- Logo of the awards
- Sponsored by: The Moroccan Ministry of Habous & Islamic Affairs.
- Date: 2003; 23 years ago
- Country: Morocco
- First award: 2002
- Website: habous.gov.ma

Television/radio coverage
- M24 TV; Al Aoula;

= Muhammad VI Awards for the Holy Quran =

Islamic awards in Morocco

Muhammad VI Awards for the Holy Quran (Arabic: جوائز محمد السادس للقرآن الكريم ) are one of the branches of the Mohammed VI Awards, which include various awards, including the Quran, Hadith, thought and calligraphy. They are annual awards organized by the Moroccan Ministry of Habous & Islamic Affairs. The Mohammed VI awards for the Holy Quran consist of several awards, the first one is the Quranic Schools Prize (Kuttab), which is divided into three. Varieties: an award for facilitation, a prize for the initiation methodology, a prize for cost-effectiveness. The grand prize value is fifty thousand Dirhams (50,000 Dirhams) in each category, and prizes are distributed in the Laylat al-Qadr every year.

==History==
The Qur’anic Schools Prize was the first award. Where it started its organization after royal fees from the King of Morocco Mohamed VI on 23 July 2002. Then, a decree was issued from Mohammed VI to organizing the "Mohammed VI Prize for Memorizing, Reciting, Tajweed, and Interpreting the Noble Qur’an" on 16 February 2005, to create an international award and a national award, and these two prizes are held every year on the anniversary of the Prophet's Mohammad birthday. On the sidelines of the national award, the Holy Child Award for the Holy Qur’an is held.
On 30 November 2007, a decree was issued to create a prize for the people of the Qur’an, to be granted to workers to serve the Qur’an and its sciences, its value is one hundred thousand Dirhams (100,000 dirhams).

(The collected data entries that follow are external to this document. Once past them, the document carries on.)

(** ** The file read loop *)

Lemma firstn_add {A} (n m : nat) (l : list A) :
  firstn (n + m) l = firstn n l ++ firstn m (skipn n l).
Proof.
  revert l. induction n as [| n IH]; intros l; [reflexivity |].
  destruct l as [| x l]; cbn [Nat.add firstn skipn app].
  - rewrite firstn_nil. reflexivity.
  - rewrite IH. reflexivity.
Qed.

Section ReadLoopFacts.

Variable items : positive.

(** The bytes asked for in one read. *)
Let want : nat := (4 * Pos.to_nat items)%nat.

Lemma read_loop_full (rest : list Byte.byte) :
  (want <= length rest)%nat ->
  read_loop items (mkFile rest false) =
  firstn want rest :: read_loop items (mkFile (skipn want rest) false).
Proof.
  intros Hle. rewrite read_loop_equation_2. unfold fread4. cbn [f_rest f_eof].
  fold want. destruct (Nat.leb_spec want (length rest)) as [_ | Hgt]; [| lia].
  cbn [fst snd].
  destruct (Nat.ltb_spec 0 (Pos.to_nat items)) as [_ | H0];
    [reflexivity | pose proof (Pos2Nat.is_pos items); lia].
Qed.

Lemma read_loop_short (rest : list Byte.byte) :
  (length rest < want)%nat ->
  read_loop items (mkFile rest false) =
  if (0 <? length rest / 4)%nat
  then [firstn (4 * (length rest / 4)) rest]
  else [].
Proof.
  intros Hlt. rewrite read_loop_equation_2. unfold fread4. cbn [f_rest f_eof].
  fold want. destruct (Nat.leb_spec want (length rest)) as [Hle | _]; [lia |].
  cbn [fst snd]. rewrite read_loop_equation_1, app_nil_r. reflexivity.
Qed.

(** Induction on the file in steps of one read. *)
Lemma read_induction (P : list Byte.byte -> Prop) :
  (forall rest, (length rest < want)%nat -> P rest) ->
  (forall rest, (want <= length rest)%nat -> P (skipn want rest) -> P rest) ->
  forall rest, P rest.
Proof.
  intros Hshort Hfull rest.
  remember (length rest) as n eqn:Hn. revert rest Hn.
  induction n as [n IH] using lt_wf_ind. intros rest ->.
  destruct (Nat.lt_ge_cases (length rest) want) as [Hlt | Hle].
  - apply Hshort. exact Hlt.
  - apply Hfull; [exact Hle |].
    apply (IH (length (skipn want rest))); [| reflexivity].
    rewrite length_skipn. unfold want in *.
    pose proof (Pos2Nat.is_pos items). lia.
Qed.

Lemma read_loop_concat (rest : list Byte.byte) :
  concat (read_loop items (mkFile rest false)) =
  firstn (4 * (length rest / 4)) rest.
Proof.
  induction rest as [rest Hlt | rest Hle IH] using read_induction.
  - rewrite read_loop_short by exact Hlt.
    destruct (Nat.ltb_spec 0 (length rest / 4)) as [_ | H0].
    + cbn [concat]. apply app_nil_r.
    + replace (length rest / 4)%nat with O by lia. reflexivity.
  - rewrite read_loop_full by exact Hle. cbn [concat]. rewrite IH.
    rewrite length_skipn.
    replace (4 * (length rest / 4))%nat
      with (want + 4 * ((length rest - want) / 4))%nat.
    + apply eq_sym, firstn_add.
    + unfold want in *.
      replace (length rest) with
        (length rest - 4 * Pos.to_nat items + Pos.to_nat items * 4)%nat at 2
        by lia.
      rewrite Nat.div_add by lia. lia.
Qed.

Lemma read_loop_blocks (rest : list Byte.byte) :
  Forall (fun b => (0 < length b <= want)%nat /\ (length b mod 4 = 0)%nat)
         (read_loop items (mkFile rest false)).
Proof.
  induction rest as [rest Hlt | rest Hle IH] using read_induction.
  - rewrite read_loop_short by exact Hlt.
    destruct (Nat.ltb_spec 0 (length rest / 4)) as [Hpos | _];
      [| constructor].
    constructor; [| constructor].
    pose proof (Nat.Div0.mul_div_le (length rest) 4) as Hq.
    rewrite length_firstn, Nat.min_l by lia.
    split; [lia |]. rewrite Nat.mul_comm. apply Nat.Div0.mod_mul.
  - rewrite read_loop_full by exact Hle. constructor; [| exact IH].
    rewrite length_firstn, Nat.min_l by lia.
    pose proof (Pos2Nat.is_pos items).
    split; [unfold want; lia |].
    unfold want. rewrite Nat.mul_comm. apply Nat.Div0.mod_mul.
Qed.

Lemma read_loop_all_but_last (rest : list Byte.byte) :
  Forall (fun b => length b = want)
         (removelast (read_loop items (mkFile rest false))).
Proof.
  induction rest as [rest Hlt | rest Hle IH] using read_induction.
  - rewrite read_loop_short by exact Hlt.
    destruct (0 <? length rest / 4)%nat; constructor.
  - rewrite read_loop_full by exact Hle.
    destruct (read_loop items (mkFile (skipn want rest) false)) as [| b bs] eqn:E.
    + constructor.
    + change (removelast (firstn want rest :: b :: bs))
        with (firstn want rest :: removelast (b :: bs)).
      constructor; [| exact IH].
      rewrite length_firstn. lia.
Qed.

End ReadLoopFacts.

(** X11. The file loop hands [input_cb] the file in order and whole, but
    for the at most three bytes after the last complete 4-byte item: the
    blocks, concatenated, are the first 4 * (length / 4) bytes of the
    file. *)
Theorem file_blocks_concat (content : list Byte.byte) :
  concat (main_file content) = firstn (4 * (length content / 4)) content.
Proof. unfold main_file. apply read_loop_concat. Qed.

Lemma radio_items_bytes : Z.of_nat (4 * Pos.to_nat RADIO_ITEMS) = RADIO_BUFFER.
Proof. rewrite Nat2Z.inj_mul, positive_nat_Z. reflexivity. Qed.
(** X18. A new provider has the count 0, the upper-cased client name as its
    venue and nothing cached; its instrument dictionary is a new object,
    and the objects that existed keep their contents.  So no load of a
    provider created later changes what an earlier provider holds. *)
Theorem providers_do_not_share_instruments `{Externals} :
  (forall client h,
     count (provider (init client h)) = 0 /\
     venue (provider (init client h)) = Venue.make (PyStr.upper (Exchange.name client)) /\
     (forall code, get_c code (init client h) = None /\ currency code (init client h) = None) /\
     (_instruments (provider (init client h)) ∉ dom h) /\
     (forall l, l ∈ dom h -> objects (init client h) !! l = h !! l)) /\
  (forall w1 client fetched clock r w2,
     allocated w1 ->
     load_all fetched clock (init client (objects w1)) = (r, w2) ->
     instruments {| objects := objects w2; provider := provider w1 |} = instruments w1).
Proof.
  split.
  - intros client h. unfold init, get_c, currency, instruments, contents. simpl.
    split; [reflexivity|]. split; [reflexivity|].
    split; [|split].
    + intros code. rewrite lookup_insert_eq. simpl. split; apply lookup_empty.
    + apply is_fresh.
    + intros l Hl. apply lookup_insert_ne. intros <-. revert Hl. apply is_fresh.
  - intros w1 client fetched clock r w2 Ha Hl.
    apply load_all_objects in Hl as (_ & Hframe).
    unfold instruments, contents. simpl.
    assert (Hne : _instruments (provider w1) <> fresh (dom (objects w1))).
    { intros Heq. destruct Ha as [m Hm].
      assert (Hin : _instruments (provider w1) ∈ dom (objects w1))
        by (apply elem_of_dom; eexists; exact Hm).
      rewrite Heq in Hin. revert Hin. apply is_fresh. }
    rewrite Hframe by exact Hne. simpl.
    rewrite lookup_insert_ne by congruence. reflexivity.
Qed.
(** * mig_load_data: the batch loader of scripts/python/mig_load_data.py

    The script stages local [<table>.csv.gz] files into an internal stage of
    the warehouse, bulk-loads them, and archives each loaded file by moving
    it from the [not_processed] folder of the stage to [processed].

    The embedding follows the script statement by statement.  What the
    script talks to is kept explicit:
    - the configuration module ([TARGET_CONFIG], [DATA_TABLES_TO_EXPORT],
      [OUTPUT_DIR_DATA]) is a record passed to [main];
    - the local machine ([os.path.exists], [os.path.abspath]) is a record of
      two functions; [os.path.abspath] resolves a relative path against
      the current directory and has no result when there is none;
    - the warehouse is a state (the stages that exist, the files they hold)
      together with the list of answers the connector will give to the next
      calls that reach the network ([connect], [execute]): [None] lets the
      call through, [Some e] makes it raise [e];
    - every call into the connector and every [print] is an entry of the
      trace a computation gives out, stamped with the state of the
      warehouse after it.

    Python exceptions are results of a small state-and-exception monad with
    [try ... except] and [try ... finally] combinators.  The calls that
    reach the network can raise: [connect] and every [execute]; a call that
    raises leaves the warehouse as it was.  [os.path.abspath] raises when
    the current directory is gone.  [conn.cursor()], [conn.close()] and
    [print] do not raise.  The local files do not change during a run. *)

From Stdlib Require Import ZArith Ascii.
From stdpp Require Import base strings list gmap.

Open Scope Z_scope.

Set Warnings "-clear-no-such-hyp".

(** ** Configuration (module [config], imported by the script) *)

Record target_config := {
  tc_user : string;
  tc_password : string;
  tc_account : string;
  tc_warehouse : string;
  tc_database : string;
  tc_schema : string;
  tc_role : string;
}.

Record config := {
  TARGET_CONFIG : target_config;
  DATA_TABLES_TO_EXPORT : list string;
  OUTPUT_DIR_DATA : string;
}.

(** ** Stage paths (lines 7-9) *)

Definition STAGE_NAME : string := "MIGRATION_LOAD_STAGE".
Definition PATH_TODO : string := "not_processed".
Definition PATH_DONE : string := "processed".
Lemma sheets_read_empty (file_id : string) :
  Sheets._read_via_sheets_api svc file_id = Returns []
  <-> exists headers, Sheets.sheet_values svc file_id = Returns [headers].
Proof.
  unfold Sheets._read_via_sheets_api, bind. split.
  - destruct (Sheets.sheet_values svc file_id) as [values|cls text];
      [|discriminate].
    destruct values as [|headers body]; simpl; [discriminate|].
    destruct body; simpl; [eauto | discriminate].
  - intros [headers ->]. reflexivity.
Qed.

Lemma read_sheet_header_line (url file_id : string)
  (headers : list string) :
  Sheets.extract_spreadsheet_id svc url = Returns file_id ->
  Sheets._get_credentials svc = Returns tt ->
  Sheets.mime_type_of svc file_id = Returns Sheets.native_sheet ->
  Sheets.sheet_values svc file_id = Returns [headers] ->
  Sheets.read_sheet svc url = Returns [].
Proof.
  intros Hid Hcred Hmime Hv. unfold Sheets.read_sheet, bind.
  rewrite Hid, Hcred, Hmime, String.eqb_refl.
  now rewrite (proj2 (sheets_read_empty file_id)) by eauto.
Qed.

End ReaderFacts.

(** X18. The reader returns an empty list of rows in one case only: the
    address gives a file id, the credentials are there, the file is a
    native sheet, and the sheet holds a header line and nothing else.  An
    uploaded file never reads as an empty list. *)
Theorem read_sheet_empty_only_for_header_line (svc : Sheets.Services)
  (url : string) :
  Sheets.read_sheet svc url = Returns []
  <-> exists file_id headers,
        Sheets.extract_spreadsheet_id svc url = Returns file_id
        /\ Sheets._get_credentials svc = Returns tt
        /\ Sheets.mime_type_of svc file_id = Returns Sheets.native_sheet
        /\ Sheets.sheet_values svc file_id = Returns [headers].
Proof.
  split.
  - unfold Sheets.read_sheet, bind.
    destruct (Sheets.extract_spreadsheet_id svc url) as [file_id|? ?]
      eqn:Hid; [|discriminate].
    destruct (Sheets._get_credentials svc) as [[]|? ?] eqn:Hcred;
      [|discriminate].
    destruct (Sheets.mime_type_of svc file_id) as [mime|? ?] eqn:Hmime;
      [|discriminate].
    destruct (String.eqb_spec mime Sheets.native_sheet) as [->|Hne].
    + destruct (Sheets._read_via_sheets_api svc file_id) as [rows|? ?]
        eqn:Hread.
      * intros H. injection H as ->.
        apply sheets_read_empty in Hread. destruct Hread as [headers Hv].
        exists file_id, headers. repeat split; assumption.
      * intros H. now apply drive_read_never_empty in H.
    + intros H. now apply drive_read_never_empty in H.
  - intros (file_id & headers & Hid & Hcred & Hmime & Hv).
    now apply (read_sheet_header_line svc url file_id headers).
Qed.
(* ===== verification/Flags.v ===== *)
(** * Command lines: the package [flag] of Go

    What the programs under [cmd/] use of it.  A flag is a name with the
    assignment its text makes to the variables of the program ([Var] names of
    [flag.StringVar] and the like: two names may assign one variable), and tells
    whether it is boolean and needs no text.  [Parse] reads arguments up to the
    first that is no flag, as in Go 1.12.  All sets are made with [ExitOnError]: an
    error ends the process with status 2. *)

From Stdlib Require Strings.String.
From S2P Require Import Prelude Bytes HexInt HexText.
Import String.StringSyntax.

Inductive flag_error := BadFlagSyntax | FlagNotDefined | InvalidValue | NeedsArgument | FlagHelp.

(** How a program ends before it has done its work. *)
Inductive exit := Exit (status : Z).

Definition minus : byte := 45.
Definition equals : byte := 61.

Section Flags.
(** The variables. *)
Context {V : Type}.

Record CmdFlag := mkFlag { f_Name : bytes; f_IsBool : bool; f_Set : bytes -> V -> option V }.
Definition FlagSet : Type := list CmdFlag.

Definition StringVar (name : bytes) (assign : bytes -> V -> V) : CmdFlag :=
  mkFlag name false (fun s v => Some (assign s v)).

(** [strconv.ParseUint(s, 0, 64)] and [strconv.ParseInt(s, 0, 64)]. *)
Definition Uint64Var (name : bytes) (assign : Z -> V -> V) : CmdFlag :=
  mkFlag name false (fun s v => n ← strconv_ParseUint s 64; Some (assign n v)).
Definition IntVar (name : bytes) (assign : Z -> V -> V) : CmdFlag :=
  mkFlag name false (fun s v => n ← strconv_ParseInt s 64; Some (assign n v)).

(** [strconv.ParseBool]. *)
Definition true_texts : list bytes := [str "1"; str "t"; str "T"; str "true"; str "TRUE"; str "True"].
Definition false_texts : list bytes := [str "0"; str "f"; str "F"; str "false"; str "FALSE"; str "False"].
Definition ParseBool (s : bytes) : option bool :=
  if bool_decide (s ∈ true_texts) then Some true else if bool_decide (s ∈ false_texts) then Some false else None.
Definition BoolVar (name : bytes) (assign : bool -> V -> V) : CmdFlag :=
  mkFlag name true (fun s v => b ← ParseBool s; Some (assign b v)).

Fixpoint flag_lookup (name : bytes) (fs : FlagSet) : option CmdFlag :=
  match fs with
  | [] => None
  | f :: fs => if bool_decide (f_Name f = name) then Some f else flag_lookup name fs
  end.

(** ** One argument *)

Inductive arg_kind :=
  | NotAFlag
  | Terminator
  | BadSyntax
  | AFlag (name : bytes) (value : option bytes).

(** The name up to the first [=] that is not its first character, and what
    follows. *)
Fixpoint split_equals (s : bytes) : bytes * option bytes :=
  match s with
  | [] => ([], None)
  | c :: s => if c =? equals then ([], Some s) else let '(n, v) := split_equals s in (c :: n, v)
  end.

Definition flag_body (name : bytes) : arg_kind :=
  match name with
  | [] => BadSyntax
  | c :: name' =>
      if (c =? minus) || (c =? equals) then BadSyntax
      else let '(n, v) := split_equals name' in AFlag (c :: n) v
  end.

Definition read_arg (s : bytes) : arg_kind :=
  match s with
  | c :: d :: s' =>
      if negb (c =? minus) then NotAFlag
      else if d =? minus then match s' with [] => Terminator | _ => flag_body s' end
      else flag_body (d :: s')
  | _ => NotAFlag
  end.

(** ** All arguments

    The variables and the arguments that are left. *)

Definition is_help (name : bytes) : bool := bool_decide (name = str "help") || bool_decide (name = str "h").

Fixpoint Parse (fs : FlagSet) (args : list bytes) (v : V) : outcome flag_error (V * list bytes) :=
  match args with
  | [] => Ok (v, [])
  | a :: args =>
      match read_arg a with
      | NotAFlag => Ok (v, a :: args)
      | Terminator => Ok (v, args)
      | BadSyntax => Err BadFlagSyntax
      | AFlag name value =>
          match flag_lookup name fs with
          | None => Err (if is_help name then FlagHelp else FlagNotDefined)
          | Some f =>
              if f_IsBool f then
                match f_Set f (default (str "true") value) v with
                | Some v => Parse fs args v
                | None => Err InvalidValue
                end
              else
                match value, args with
                | Some value, _ =>
                    match f_Set f value v with Some v => Parse fs args v | None => Err InvalidValue end
                | None, value :: args =>
                    match f_Set f value v with Some v => Parse fs args v | None => Err InvalidValue end
                | None, [] => Err NeedsArgument
                end
          end
      end
  end.

(** With [ExitOnError]. *)
Definition ParseOrExit (fs : FlagSet) (args : list bytes) (v : V) : outcome exit V :=
  match Parse fs args v with
  | Ok (v, _) => Ok v
  | Err _ => Err (Exit 2)
  | Panic => Panic
  end.

(** ** Assignments

    What a command line is written for: a list of names with their texts. *)

Definition assignment : Type := bytes * bytes.

(** A name that can be written behind a minus. *)
Definition flag_name (name : bytes) : Prop :=
  match name with [] => False | c :: _ => c <> minus /\ equals ∉ name end.

(** The spellings of an assignment; a boolean flag can be set to true by its
    name alone and does not take the next argument. *)
Inductive spelled (f : CmdFlag) (value : bytes) : list bytes -> Prop :=
  | spelled_equals : spelled f value [minus :: f_Name f ++ equals :: value]
  | spelled_equals2 : spelled f value [minus :: minus :: f_Name f ++ equals :: value]
  | spelled_next : f_IsBool f = false -> spelled f value [minus :: f_Name f; value]
  | spelled_next2 : f_IsBool f = false -> spelled f value [minus :: minus :: f_Name f; value]
  | spelled_bool : f_IsBool f = true -> value = str "true" -> spelled f value [minus :: f_Name f]
  | spelled_bool2 : f_IsBool f = true -> value = str "true" -> spelled f value [minus :: minus :: f_Name f].

Fixpoint assign_all (fs : FlagSet) (l : list assignment) (v : V) : outcome flag_error V :=
  match l with
  | [] => Ok v
  | (name, value) :: l =>
      match flag_lookup name fs with
      | None => Err FlagNotDefined
      | Some f => match f_Set f value v with Some v => assign_all fs l v | None => Err InvalidValue end
      end
  end.

(** Arguments that spell assignments to flags of the set. *)
Inductive command_line (fs : FlagSet) : list assignment -> list bytes -> Prop :=
  | line_nil : command_line fs [] []
  | line_cons f value args l rest :
      flag_lookup (f_Name f) fs = Some f -> spelled f value args -> command_line fs l rest ->
      command_line fs ((f_Name f, value) :: l) (args ++ rest).

Lemma split_equals_name name s : equals ∉ name ->
  split_equals (name ++ s) = (name ++ (split_equals s).1, (split_equals s).2).
Proof.
  induction name as [|c name IH]; intros Hn; cbn [app split_equals]; [by destruct (split_equals s)|].
  apply not_elem_of_cons in Hn as [Hc Hn]. rewrite IH by done. by rewrite (proj2 (Z.eqb_neq _ _)) by congruence.
Qed.

Lemma flag_body_name name s : flag_name name ->
  flag_body (name ++ s) = AFlag (name ++ (split_equals s).1) (split_equals s).2.
Proof.
  destruct name as [|c name]; [done|]. intros [Hm Hn]. apply not_elem_of_cons in Hn as [Hc Hn]. cbn [app flag_body].
  rewrite (proj2 (Z.eqb_neq _ _) Hm), (proj2 (Z.eqb_neq c equals)) by congruence. cbn [orb].
  by rewrite split_equals_name.
Qed.

Lemma read_arg_name name s : flag_name name ->
  read_arg (minus :: name ++ s) = AFlag (name ++ (split_equals s).1) (split_equals s).2 /\
  read_arg (minus :: minus :: name ++ s) = AFlag (name ++ (split_equals s).1) (split_equals s).2.
Proof.
  intros Hn. pose proof (flag_body_name name s Hn) as Hb. destruct name as [|c name]; [done|].
  cbn [app read_arg] in *. rewrite Z.eqb_refl. cbn [negb]. split; [|done].
  destruct Hn as [Hm _]. by rewrite (proj2 (Z.eqb_neq _ _) Hm).
Qed.

Definition set_and_parse (fs : FlagSet) (f : CmdFlag) (value : bytes) (rest : list bytes) (v : V) :=
  match f_Set f value v with Some v => Parse fs rest v | None => Err InvalidValue end.

Lemma Parse_spelled fs f value args rest v :
  flag_name (f_Name f) -> flag_lookup (f_Name f) fs = Some f -> spelled f value args ->
  Parse fs (args ++ rest) v = set_and_parse fs f value rest v.
Proof.
  intros Hn Hf Hs.
  pose proof (read_arg_name (f_Name f) (equals :: value) Hn) as [He1 He2].
  pose proof (read_arg_name (f_Name f) [] Hn) as [Hp1 Hp2]. 
  change (split_equals (equals :: value)) with (@nil byte, Some value) in He1, He2. change (split_equals []) with (@nil byte, @None bytes) in Hp1, Hp2.
  cbn [fst snd] in He1, He2, Hp1, Hp2. rewrite !app_nil_r in *.
  destruct Hs as [| |Hb|Hb|Hb ->|Hb ->]; cbn [app Parse]; rewrite ?He1, ?He2, ?Hp1, ?Hp2, Hf, ?Hb;
    [by destruct (f_IsBool f)..|done|done|done|done].
Qed.

(** A command line means its assignments: however each is spelled, with one
    minus or two, with [=] or with its text as the next argument, the name of a
    boolean flag alone, [Parse] makes them one after the other, a later one
    over an earlier, stops at the first text a flag refuses, and leaves what
    comes after a [--] to the program. *)
Lemma Parse_command_line fs l args rest v :
  Forall (fun f => flag_name (f_Name f)) fs -> command_line fs l args ->
  Parse fs (args ++ str "--" :: rest) v = (let! v := assign_all fs l v in Ok (v, rest)) /\
  Parse fs args v = (let! v := assign_all fs l v in Ok (v, [])).
Proof.
  intros Hnames Hl. revert v. induction Hl as [|f value args l tail Hf Hs Hl IH]; intros v; [done|].
  assert (Hn : flag_name (f_Name f)).
  { clear -Hnames Hf. induction Hnames as [|g fs Hg Hnames IH]; [done|]. cbn in Hf. case_bool_decide; [|by apply IH].
    by injection Hf as <-. }
  rewrite <-app_assoc, !(Parse_spelled fs f value) by done. cbn [assign_all]. rewrite Hf. unfold set_and_parse.
  destruct (f_Set f value v) as [v'|]; [apply IH|done].
Qed.

Lemma ParseOrExit_line fs l args v v' :
  Forall (fun f => flag_name (f_Name f)) fs -> command_line fs l args -> assign_all fs l v = Ok v' ->
  ParseOrExit fs args v = Ok v'.
Proof.
  intros Hn Hl Ha. destruct (Parse_command_line fs l args [] v Hn Hl) as [_ E]. unfold ParseOrExit. by rewrite E, Ha.
Qed.
End Flags.

#[global] Instance flag_name_dec name : Decision (flag_name name).
Proof. destruct name; cbn; apply _. Defined.
Arguments CmdFlag : clear implicits.
Arguments FlagSet : clear implicits.

(** ** Variables named by their flags

    [flag.String(name, value, usage)] and the like make the variable, one for
    each name.  It has its default until it is set. *)

Inductive optval := OString (s : bytes) | OUint (n : Z) | OInt (n : Z) | OBool (b : bool).
Definition opts : Type := gmap bytes optval.

Definition String_flag (name : bytes) : CmdFlag opts := StringVar name (fun s => insert name (OString s)).
Definition Uint64_flag (name : bytes) : CmdFlag opts := Uint64Var name (fun n => insert name (OUint n)).
Definition Int_flag (name : bytes) : CmdFlag opts := IntVar name (fun n => insert name (OInt n)).
Definition Bool_flag (name : bytes) : CmdFlag opts := BoolVar name (fun b => insert name (OBool b)).

Definition get_string (name value : bytes) (o : opts) : bytes := match o !! name with Some (OString s) => s | _ => value end.
Definition get_uint (name : bytes) (value : Z) (o : opts) : Z := match o !! name with Some (OUint n) => n | _ => value end.
Definition get_int (name : bytes) (value : Z) (o : opts) : Z := match o !! name with Some (OInt n) => n | _ => value end.
Definition get_bool (name : bytes) (value : bool) (o : opts) : bool := match o !! name with Some (OBool b) => b | _ => value end.
(** [v.Bytes()] on an array of bytes panics (reflection allows it on slices only). *)
Fixpoint encodeValue (v : govalue) (e : rlpEncoder) {struct v} : enc_result :=
  match v with
  | VBool b => Ok (encodeBytes [if b then 1 else 0] e)
  | VUint z => Ok (encodeBytes (uint64ToBytes z) e)
  | VInt z => Ok (encodeBytes (int64ToBytes z) e)
  | VBytes bs => Ok (encodeBytes bs e)
  | VByteArray _ => Panic
  | VSlice vs | VArray vs | VStruct vs =>
      let! e2 := encode_all encodeValue vs new_buffer in Ok (flush (newContainerEncoder e e2))
  | VString s => Ok (encodeBytes s e)
  | VNil => Ok (encodeContainer [] e)
  | VPtr x => let! e2 := encodeValue x new_buffer in Ok (flush (newContainerEncoder e e2))
  | VMap kvs => let! e2 := encode_pairs encodeValue kvs new_buffer in Ok (flush (newContainerEncoder e e2))
  | VOther => Err IllegalParameter
  end.

(** [Encode] of a value without methods; a [[]byte] is written as one byte string. *)
Definition Encode (v : govalue) (e : rlpEncoder) : enc_result :=
  match v with VBytes bs => Ok (encodeBytes bs e) | _ => encodeValue v e end.

Definition Marshal (v : govalue) : outcome rlp_error bytes :=
  let! e := Encode v new_buffer in Ok (written (flush e)).

(** ** Decoder *)

(** [bytes.Reader], and [io.LimitReader(r, n)] with [n] bytes left to read. *)
Inductive reader : Type :=
  | RBytes (rest : bytes)
  | RLimit (n : Z) (r : reader).

(** What a reader can still deliver, and the reader after [k] of these bytes. *)
Fixpoint avail (r : reader) : bytes :=
  match r with RBytes b => b | RLimit n r => take (Z.to_nat n) (avail r) end.

Fixpoint advance (k : nat) (r : reader) : reader :=
  match r with RBytes b => RBytes (drop k b) | RLimit n r => RLimit (n - Z.of_nat k) (advance k r) end.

==Participating countries==
Many countries around the world participating in The International memorization of the Quran with Tajwid, Explanation, and Hymn Award.

==Awards==
1. The Kuttab Quranic Schools Award
2. The International memorization of the Quran with Tajwid, Explanation, and Hymn Award
3. The memorization of the Quran for children Award
4. The local memorization of the Quran with Tajwid and Hymn Award
5. The Quran's people Award

Each award has its own competition stages, candidates, winners, and prizes.